Il n’est donc pas étonnant que Max More, figure centrale du transhumanisme, perçoive la cryogénie comme un moyen de combler l’écart entre la médecine actuelle et celle de demain. L’ on passe d’une médecine à visée thérapeutique à une médecine à projet résurrectif. Pour Laurent, l’évolution des pratiques médicales de réanimation en cas d’urgence, témoigne d’un changement de paradigme : « Aujourd’hui, nous réanimons des gens que nous croyions morts il y a cinquante ans » déclare-t-il.  Dans cette volonté d’en finir avec la mort se trouve l’une des caractéristiques du surhomme nietzschéen : regimber contre les absolus et fonder dans l’immanence le salut de l’homme. Car, le projet de cryogénisation, avant d’être une activité scientifique, est une posture philosophique. Il repose sur une vision de la vie qui pense l’au-delà, en marge des conceptions mythiques et religieuses qui avaient postulé, de l’ère antique à nos jours, l’idée d’un achèvement inexorable de la temporalité terrestre.

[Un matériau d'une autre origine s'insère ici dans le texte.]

(** C24. The total hash is a fingerprint of the contents of the directory.  It
    does not depend on the order of the listing, on the order in which the
    goroutines finish and the map is ranged over, nor on names and
    directories; and where SHA-256 does not collide, two directories with
    the same hash have the same contents, with multiplicities.  So renaming
    files or exchanging their contents goes unnoticed. *)
Theorem getTotalHash_fingerprint (range range' : list string -> list string) (files files' : list (string * entry)) :
  is_range range -> is_range range' ->
  (contents files ≡ₚ contents files' -> getTotalHash range (Some files) = getTotalHash range' (Some files')) /\
  (no_collision (hashed files ++ hashed files') ->
     getTotalHash range (Some files) = getTotalHash range' (Some files') -> contents files ≡ₚ contents files').
Proof.
  intros Hr Hr'. split; [by apply getTotalHash_order|]. intros Hn.
  assert (Hid : is_range id) by (by intros l).
  rewrite (getTotalHash_order range id files files Hr Hid (Permutation_refl _)), (getTotalHash_order range' id files' files' Hr' Hid (Permutation_refl _)).
  cbn [getTotalHash id]. intros E. apply Hn in E; [|by left|apply in_app_iff; right; by left].
  apply permuted_contents.
  - eapply no_collision_incl; [|exact Hn]. intros x. rewrite !in_app_iff. unfold hashed. cbn [In]. tauto.
  - assert (Hlen : forall fs, Forall (fun s => String.length s = 64) (merge_sort String.le (file_hashes fs))).
    { intros fs. apply Forall_forall. intros s Hs. apply list_elem_of_In in Hs.
      rewrite merge_sort_Permutation, file_hashes_contents in Hs. apply list_elem_of_In, in_map_iff in Hs as (c & <- & _).
      by destruct (Sha256.hex_sha256_spec c). }
    apply (concat_all_inj 63) in E; [|apply Hlen..].
    by rewrite <- (merge_sort_Permutation String.le (file_hashes files)), E, merge_sort_Permutation.
Qed.

(** ** Witnesses *)

Lemma Parse_command_line_witness :
  Parameters_Parse ["/watcher"; "--cmd-line=/bin/proxy"; "--secure=:8443"; "--watched-dir=/etc/proxy/"; "--lost"] =
  Ret (mkParameters "/bin/proxy" ["--secure=:8443"] "/etc/proxy" "info" "json").
Proof.
  exact (proj1 (Parse_command_line "/bin/proxy" "/etc/proxy/" "/watcher" ["--secure=:8443"] ["--lost"]
                  eq_refl eq_refl eq_refl eq_refl eq_refl)).
Defined.

Lemma getTotalHash_fingerprint_witness :
  getTotalHash id (Some [("a", File "1"); ("sub", Directory); ("b", File "2")]) =
  getTotalHash (@rev string) (Some [("a", File "2"); ("c", File "1")]).
Proof.
  apply (proj1 (getTotalHash_fingerprint id (@rev string) [("a", File "1"); ("sub", Directory); ("b", File "2")]
                  [("a", File "2"); ("c", File "1")] ltac:(by intros l) ltac:(intros l; symmetry; apply Permutation_rev))).
  apply Permutation_swap.
Defined.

La techno-sotériologie est  ainsi la foi en l’idée que la technique, au moins par le projet cryogéniste, est la voie de salut. Contre l’oppression qu’exerce la nature sur l’homme, la technique devient la voie par laquelle est possible la libération. Les pesanteurs diverses liées à la nature font de l’homme un être écrasé. Des récits antiques aux scenari de la fiction contemporaine, le fardeau de l’humain soumis aux forces de la nature est une constante. La foule de récits rassurants que se bâtissent au fil des siècles et des civilisations, les hommes ne viserait qu’à atténuer la violence d’une souffrance prégnante.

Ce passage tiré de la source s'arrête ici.